The median age in the village was 45.6 years. 18.9% of residents were under the age of 18; 7.5% were between the ages of 18 and 24; 23.1% were from 25 to 44; 27% were from 45 to 64; and 23.6% were 65 years of age or older. The gender makeup of the village was 45.5% male and 54.5% female.

===2000 census===
As of the census of 2000, there were 1,956 people, 831 households, and 480 families living in the village. The population density was 1,956 PD/sqmi. There were 887 housing units at an average density of 906.1 /sqmi. The racial makeup of the village was 99.13% White, 0.15% African American, 0.20% Native American, 0.31% Asian, and 0.20% from two or more races. Hispanic or Latino of any race were 0.10% of the population.

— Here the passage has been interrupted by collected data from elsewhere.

(** * What an engine promises *)

Class Engine (W : Type) `{ContainerLifecycle W} : Type := {
  running : W → gmap string string;
  (** How many containers can still be given a name of their own. *)
  starts_left : W → N;
  engine_ok : W → Prop;
  start_law w id r w' :
    engine_ok w → (0 < starts_left w)%N → start_warm id w = (r, w') →
    engine_ok w' ∧ (starts_left w ≤ starts_left w' + 1)%N
    ∧ match r with
      | Ok c => running w !! c = None ∧ running w' = <[c := id]> (running w)
      | Err _ => running w' = running w
      end;
  list_law w r w' :
    engine_ok w → list_workcells w = (r, w') →
    engine_ok w' ∧ starts_left w' = starts_left w ∧ running w' = running w
    ∧ match r with
      | Ok l => NoDup (map container_id l)
                ∧ ∀ c id, {| container_id := c; container_label := id |} ∈ l
                          ↔ running w !! c = Some id
      | Err _ => True
      end;
  remove_law w c r w' :
    engine_ok w → remove c w = (r, w') →
    engine_ok w' ∧ starts_left w' = starts_left w
    ∧ running w' = match r with Ok _ => delete c (running w) | Err _ => running w end
}.

(** * The invariant *)

Section laws.
Context `{Host} `{Engine world}.

(** [held] are the containers handed out to sessions. *)
Record pool_inv (m : WorkcellManager) (es held : list WarmEntry) (w : world) : Prop := {
  pi_engine : engine_ok w;
  pi_manager : manager_ok m;
  pi_running : ∀ e, e ∈ es ++ held → running w !! entry_container e = Some (entry_cell e);
  pi_apart : NoDup (map entry_container (es ++ held));
  pi_cells : NoDup (map entry_cell es);
  pi_ready : ∀ e, e ∈ es → entry_cell e ∈ ready_queue m
}.

(** Room for [n] more cells. *)
Definition pool_room (m : WorkcellManager) (w : world) (n : N) : Prop :=
  (next_id m + n ≤ u64_max)%N ∧ (n ≤ starts_left w)%N.

Lemma warm_cell_ok p w held r p' w' :
  pool_inv (manager p) (warm_entries p) held w → pool_room (manager p) w 1 →
  warm_cell (p, w) = (r, (p', w')) →
  pool_target p' = pool_target p ∧ warm_entries p' = warm_entries p
  ∧ (next_id (manager p') = next_id (manager p) + 1)%N
  ∧ (starts_left w ≤ starts_left w' + 1)%N
  ∧ match r with
    | Ok e => pool_inv (manager p') (warm_entries p ++ [e]) held w'
    | Err _ => pool_inv (manager p') (warm_entries p) held w'
    end.
Proof.
  intros [He Hm Hrun Hapart Hcells Hready] [Hid Hst].
  unfold warm_cell, warm_one, mbind, io_bind, the_pool, put_pool, on_world.
  cbn -[spawn_ready_cell].
  pose proof (spawn_fresh _ Hm ltac:(lia)) as Hfresh.
  pose proof (spawn_ok _ Hm ltac:(lia)) as Hm'.
  assert (ready_queue (spawn_ready_cell (manager p)).2
          = ready_queue (manager p) ++ [(spawn_ready_cell (manager p)).1]) as Hq by done.
  assert (next_id (spawn_ready_cell (manager p)).2 = next_id (manager p) + 1)%N as Hn.
  { cbn. sat_lia. }
  destruct (spawn_ready_cell (manager p)) as [cell m]. cbn [fst snd] in *.
  destruct (start_warm cell w) as [r0 w0] eqn:Hstart.
  destruct (start_law _ _ _ _ He ltac:(lia) Hstart) as (He' & Hst' & Hr).
  destruct r0 as [c|e]; intros [= <- <- <-]; cbn; (split_and!; [done..|]).
  - destruct Hr as [Hnone Hr].
    assert (∀ x, x ∈ warm_entries p ++ held → entry_container x ≠ c) as Hne.
    { intros x Hx <-. by rewrite (Hrun _ Hx) in Hnone. }
    split; cbn; [done|done| | | |].
    + intros x. rewrite Hr, <-app_assoc. cbn [app]. rewrite elem_of_app, elem_of_cons.
      intros Hx. destruct (decide (entry_container x = c)) as [Hc|Hc].
      * destruct Hx as [Hx|[-> | Hx]]; [|by cbn; rewrite lookup_insert_eq|];
          exfalso; apply (Hne x); set_solver.
      * rewrite lookup_insert_ne by done. destruct Hx as [Hx|[-> | Hx]]; [|done|];
          apply Hrun; set_solver.
    + rewrite <-app_assoc, !map_app in *. cbn.
      rewrite <-Permutation_middle. apply NoDup_cons. split; [|done].
      rewrite <-map_app. intros (x & Hc & Hx)%list_elem_of_fmap. by apply (Hne x).
    + rewrite map_app. apply NoDup_app. split_and!; [done| |apply NoDup_singleton].
      intros x (e & Hxe & Hx)%list_elem_of_fmap Hcell.
      apply list_elem_of_singleton in Hcell. cbn in Hcell.
      destruct (mo_queue _ Hm _ (Hready _ Hx)) as (l & Hl & _). congruence.
    + intros x [Hx| ->%list_elem_of_singleton]%elem_of_app; rewrite Hq, elem_of_app; [left; by apply Hready|].
      right. by left.
  - split; [done|done| |done|done|].
    + intros x Hx. rewrite Hr. by apply Hrun.
    + intros x Hx. rewrite Hq, elem_of_app. left. by apply Hready.
Qed.

Lemma refill_go_ok fuel p w held r p' w' :
  pool_inv (manager p) (warm_entries p) held w →
  pool_room (manager p) w (N.of_nat fuel) →
  refill_go fuel (p, w) = (r, (p', w')) →
  pool_target p' = pool_target p ∧ pool_inv (manager p') (warm_entries p') held w'
  ∧ (next_id (manager p') ≤ next_id (manager p) + N.of_nat fuel)%N
  ∧ (starts_left w ≤ starts_left w' + N.of_nat fuel)%N
  ∧ (∃ more, warm_entries p' = warm_entries p ++ more)
  ∧ (is_ok r = true → pool_target p ≤ warm_depth p + fuel →
     warm_depth p' = Nat.max (warm_depth p) (pool_target p)).
Proof.
  revert p w. induction fuel as [|fuel IH]; intros p w Hinv Hroom; cbn [refill_go];
    unfold mbind at 1, io_bind at 1, the_pool at 1; case_bool_decide as Hd; cbn [fst snd] in *.
  1,2,4: intros [= <- <- <-]; split_and!;
    [done|done|lia|lia|exists []; by rewrite app_nil_r|intros _ ?; lia].
  intros Hw. destruct (warm_cell (p, w)) as [r0 [p0 w0]] eqn:Hc.
  rewrite (io_bind_run _ _ _ _ _ Hc) in Hw. destruct Hroom as [Hr1 Hr2].
  destruct (warm_cell_ok _ _ _ _ _ _ Hinv ltac:(split; lia) Hc) as (Ht & Hwm & Hn & Hst & Hr).
  destruct r0 as [e|e].
  - unfold mbind, io_bind, the_pool, put_pool in Hw. cbn [fst snd] in Hw.
    destruct (IH (set_warm p0 (warm_entries p0 ++ [e])) w0) as (IHt & IHi & IHn & IHs & (more & IHw) & IHd).
    + cbn. by rewrite Hwm.
    + split; cbn; lia.
    + exact Hw.
    + cbn [set_warm pool_target warm_entries manager] in *. unfold warm_depth in *.
      cbn [warm_entries set_warm] in *. rewrite Hwm, length_app in *. cbn in *.
      split_and!; [congruence|done|lia|lia| |].
      * exists (e :: more). by rewrite IHw, <-app_assoc.
      * intros Hok Hlt. rewrite IHd by (done || lia). lia.
  - injection Hw as <- <- <-. rewrite Hwm. split_and!; try done; try lia.
    exists []. by rewrite app_nil_r.
Qed.
(* ===== verification/HostSamples.v ===== *)
(** HostSamples: a host that does what it is told and writes it down, on which the laws of
    Hosts.v hold and the runners can be evaluated. *)

From Stdlib Require Import Ascii ZArith.
From S2P Require Import Prelude Text Paths RunnerCore Seccomp Hosts Sandbox SandboxLaws Native Containers.

(** Time in nanoseconds, the log, and the variables of the environment. *)
Record Trace : Type := { now_ns : N; events : list Event; vars : gmap string string }.

Definition note (e : Event) (t : Trace) : Trace :=
  {| now_ns := now_ns t; events := events t ++ [e]; vars := vars t |}.

Definition later (n : N) (t : Trace) : Trace :=
  {| now_ns := now_ns t + n; events := events t; vars := vars t |}.

Section tracer.
(** How long a child runs. *)
Variable lasts : N.

Definition tracer : Host :=
  {| world := Trace; host_arch := "x86_64"; debug_text := λ s, s;
     getenv := λ k t, vars t !! k; clock_ms := λ t, ((now_ns t / 1000000)%N, t);
     instant := now_ns; sleep := later;
     run_process := λ p l t,
       (Ok {| success := true; exit := Some 0%Z; stdout := "done"; stderr := "" |},
        note (Ran p l) t);
     call := λ c t, (Ok tt, note (Did c) t); read_file := λ _ _, None; opens := λ _ _, true;
     landlock_create := λ _, mret 3%N; landlock_into_fd := λ _, mret (Some 4%N);
     dup_fd := λ n, mret (n + 10)%N; compile_filter := λ _ _, Ok tt;
     exec := λ p l d e t, (Ok 42%N, note (Executed p l d e) t);
     try_wait := λ _ t,
       (Ok (if (lasts <=? now_ns t)%N then Some (Some 0%Z) else None), t);
     wait := λ _, mret (Some 0%Z); kill_group := λ p t, note (Killed p) t;
     drained := λ _ t, (Some ("out", ""), t) |}.

#[export] Instance tracer_log : HostLog tracer.
Proof. refine {| log := events : @world tracer → list Event |}; by intros. Defined.

#[export] Instance tracer_clock : HostClock tracer.
Proof. split; [by intros|by intros]. Defined.
End tracer.
(* ===== verification/Forge.v ===== *)
(** Forge: the engine of the forge (jeryu-core, [engine/]): the admission of mutations, the
    evaluation of pull requests on authenticated reviews, and the calls on repositories,
    pull requests, reviews, issues, policies, checks and webhooks.

    A call runs under the write lock of the state, so it is one step. What it asks of the
    world (the clock, fresh uuids, the guards of the writer, the database, the materializer)
    is answered by [ForgeEnv], by the number of questions asked so far; the database is the
    last state saved. Only the database can fail after the checks of a call have passed:
    [commit] then puts the old state back. *)

From Stdlib Require Import Ascii.
From S2P Require Import Prelude Text Clock BranchProtection ForgeState.

Declare Scope forge_scope.
Delimit Scope forge_scope with forge.

#[export] Instance BranchProtectionRule_eq_dec `{C : Chrono} : EqDecision BranchProtectionRule.
Proof. solve_decision. Defined.

(** * The world *)

Class ForgeEnv `{C : Chrono} := {
  now_at : nat → DateTime;
  uuid_at : nat → Uuid;
  process_error : nat → option ForgeError;
  ordinary_error : nat → option ForgeError;
  persist_error : nat → option ForgeError;
  validate_repository : string → string → string → nat → option ForgeError;
  materialize_repository : Repository → nat → option ForgeError;
  (** HMAC-SHA256 of a payload under a secret, in hex, and the JSON text of a payload. *)
  hmac_hex : string → string → string;
  to_vec : Payload → string;
  (** [JERYU_AUDIT_ENFORCE_MERGE]. *)
  audit_env : option string;
  (** An instant and a nanosecond, where chrono can hold it. *)
  next_nanosecond : DateTime → option DateTime;
  (** The order in which a hash map yields these keys. *)
  pull_order : list (string * string * N) → list (string * string * N)
}.

Class ForgeEnvSpec `{E : ForgeEnv} : Prop := {
  pull_order_perm l : pull_order l ≡ₚ l
}.

(** [len() as u32]. *)
Definition as_u32 (n : N) : N := (n mod 4294967296)%N.

Section forge.
Context `{E : ForgeEnv}.

Record Core : Type := { state : State; stored : option State; asked : nat }.

Definition M (A : Type) : Type := Core → result A ForgeError * Core.

Definition ret {A} (x : A) : M A := λ c, (Ok x, c).
Definition throw {A} (e : ForgeError) : M A := λ c, (Err e, c).
Definition bind {A B} (m : M A) (k : A → M B) : M B :=
  λ c, match m c with (Ok x, c') => k x c' | (Err e, c') => (Err e, c') end.
Definition lift {A} (r : result A ForgeError) : M A :=
  match r with Ok x => ret x | Err e => throw e end.
Definition read_state : M State := λ c, (Ok (state c), c).

(** A question to the world. *)
Definition ask {A} (f : nat → A) : M A :=
  λ c, (Ok (f (asked c)), {| state := state c; stored := stored c; asked := S (asked c) |}).

End forge.

Notation "x <<- c ;; k" := (bind c (λ x, k))
  (at level 100, c at next level, right associativity) : forge_scope.
Local Open Scope forge_scope.

Section calls.
Context `{E : ForgeEnv}.

Definition guard (f : nat → option ForgeError) : M unit :=
  e <<- ask f;; match e with None => ret tt | Some e => throw e end.

Definition now : M DateTime := ask now_at.
Definition new_v4 : M Uuid := ask uuid_at.

(** [persist_after_mutation]: the new state is saved, or the old one is put back. *)
Definition commit (s : State) : M unit :=
  λ c, match stored c with
       | None => (Ok tt, {| state := s; stored := None; asked := asked c |})
       | Some _ =>
           match persist_error (asked c) with
           | Some e => (Err e, {| state := state c; stored := stored c; asked := S (asked c) |})
           | None => (Ok tt, {| state := s; stored := Some s; asked := S (asked c) |})
           end
       end.

Definition require_name (field value : string) : result unit ForgeError :=
  if str_is_empty (trim value) then Err (Validation (field +:+ " cannot be empty")) else Ok tt.

(** * Admission (engine/mutation.rs) *)

Definition slug (owner name : string) : string := owner +:+ "/" +:+ name.

Definition repository_by_id (s : State) (id : Uuid) : option Repository :=
  find_first (λ r, (repo_id r =? id)%N) (map_to_list (repos s)).*2.

Definition require_repository_admissible (s : State) (id : Uuid) (writes : bool) :
    result unit ForgeError :=
  match repository_by_id s id with
  | None => Err (NotFound ("repository UUID " +:+ show_N id))
  | Some r =>
      if writes && (archived r || disabled r) then
        Err (Forbidden ("repository " +:+ full_name r +:+ " is archived or disabled"))
      else
        match repository_mutation_blocks s !! id with
        | Some (ReadOnly why _) =>
            if writes
            then Err (Forbidden ("repository " +:+ full_name r +:+ " is read-only: " +:+ why))
            else Ok tt
        | Some (ReconciliationRequired op why) =>
            Err (WriterUnavailable ("repository " +:+ full_name r
                   +:+ " requires reconciliation of " +:+ show_N op +:+ ": " +:+ why))
        | None => Ok tt
        end
  end.

Record RepositoryHint : Type := {
  hint_owner : string; hint_name : string; hint_id : Uuid; hint_writes : bool
}.

(** The first repository is written, the others are read. *)
Fixpoint named_hints (s : State) (writes : bool) (names : list (string * string)) :
    result (list RepositoryHint) ForgeError :=
  match names with
  | [] => Ok []
  | (owner, name) :: names =>
      match repos s !! (owner, name) with
      | None => Err (NotFound ("repository " +:+ slug owner name))
      | Some r =>
          match named_hints s false names with
          | Err e => Err e
          | Ok hints =>
              Ok ({| hint_owner := owner; hint_name := name; hint_id := repo_id r;
                     hint_writes := writes |} :: hints)
          end
      end
  end.

Fixpoint check_hints (s : State) (hints : list RepositoryHint) : result unit ForgeError :=
  match hints with
  | [] => Ok tt
  | h :: hints =>
      match repos s !! (hint_owner h, hint_name h) with
      | Some r =>
          if (repo_id r =? hint_id h)%N then
            match require_repository_admissible s (hint_id h) (hint_writes h) with
            | Err e => Err e
            | Ok _ => check_hints s hints
            end
          else Err (Conflict "repository identity changed before admission")
      | None => Err (Conflict "repository identity changed before admission")
      end
  end.

(** What runs once the locks of the repositories are held. *)
Definition admitted {A} (hints : list RepositoryHint) (operation : M A) : M A :=
  _ <<- guard ordinary_error;;
  s <<- read_state;;
  _ <<- lift (check_hints s hints);;
  operation.

(** The authority flag of the code picks the mode of a lock and is left out. *)
Definition with_named_mutation {A} (names : list (string * string)) (operation : M A) : M A :=
  _ <<- guard process_error;;
  s <<- read_state;;
  hints <<- lift (named_hints s true names);;
  admitted hints operation.

Definition with_repository_mutation {A} (owner repo : string) (operation : M A) : M A :=
  with_named_mutation [(owner, repo)] operation.

Definition with_profile_mutation {A} (owner repo : string) (operation : M A) : M A :=
  _ <<- guard process_error;;
  with_named_mutation [(owner, repo)] operation.

Definition source_names (source : option string) : result (list (string * string)) ForgeError :=
  match source with
  | None => Ok []
  | Some source =>
      let source := trim source in
      if str_is_empty source then Ok []
      else
        match split_once "/"%char source with
        | Some on => Ok [on]
        | None => Err (Validation "source repository must be owner/name")
        end
  end.

Definition with_source_mutation {A} (owner repo : string) (source : option string)
    (operation : M A) : M A :=
  _ <<- guard process_error;;
  names <<- lift (source_names source);;
  with_named_mutation ((owner, repo) :: names) operation.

There were 831 households, out of which 26.0% had children under the age of 18 living with them, 45.6% were married couples living together, 9.3% had a female householder with no husband present, and 42.2% were non-families. 39.4% of all households were made up of individuals, and 23.7% had someone living alone who was 65 years of age or older. The average household size was 2.15 and the average family size was 2.86.

In the village, the population was spread out, with 20.1% under the age of 18, 8.8% from 18 to 24, 23.5% from 25 to 44, 20.8% from 45 to 64, and 26.9% who were 65 years of age or older. The median age was 43 years. For every 100 females there were 82.8 males. For every 100 females age 18 and over, there were 79.2 males.

The median income for a household in the village was $26,020, and the median income for a family was $36,094. Males had a median income of $31,250 versus $19,643 for females. The per capita income for the village was $14,942. About 9.7% of families and 14.5% of the population were below the poverty line, including 17.5% of those under age 18 and 15.2% of those age 65 or over.

==Education==
Public schools in the village are administered by the Caldwell Exempted Village School District.

Caldwell High School's cross country team had one of the most dominant runs by any Ohio High School Athletic Association team, winning small-school state championships every year from 1985 to 1992 and the National Championship in 1986. Mah Dugan Hill, who was also on a 1973 state title team at Caldwell, was head coach of the 1987 thru 1992 teams. The Ohio Association of Track and Cross Country Coaches (OATCCC) elected him to their Hall of Fame in 1996 and awarded him the Ed Barker award in 2006. Ron Martin was the head coach of the 1985 and 1986 teams and was inducted into the OATCCC Hall of Fame in 1997. Brian Jonard, 1973 the 1976, and Tony Carna, 1983 thru 1986, are Caldwell runners who have been inducted into the Hall of Fame as well.

Caldwell has the Caldwell Public Library, the county's only public lending library.

==Notable residents==
- Albert D. Whealdon, college professor and Wisconsin State Assemblyman, was born in Caldwell.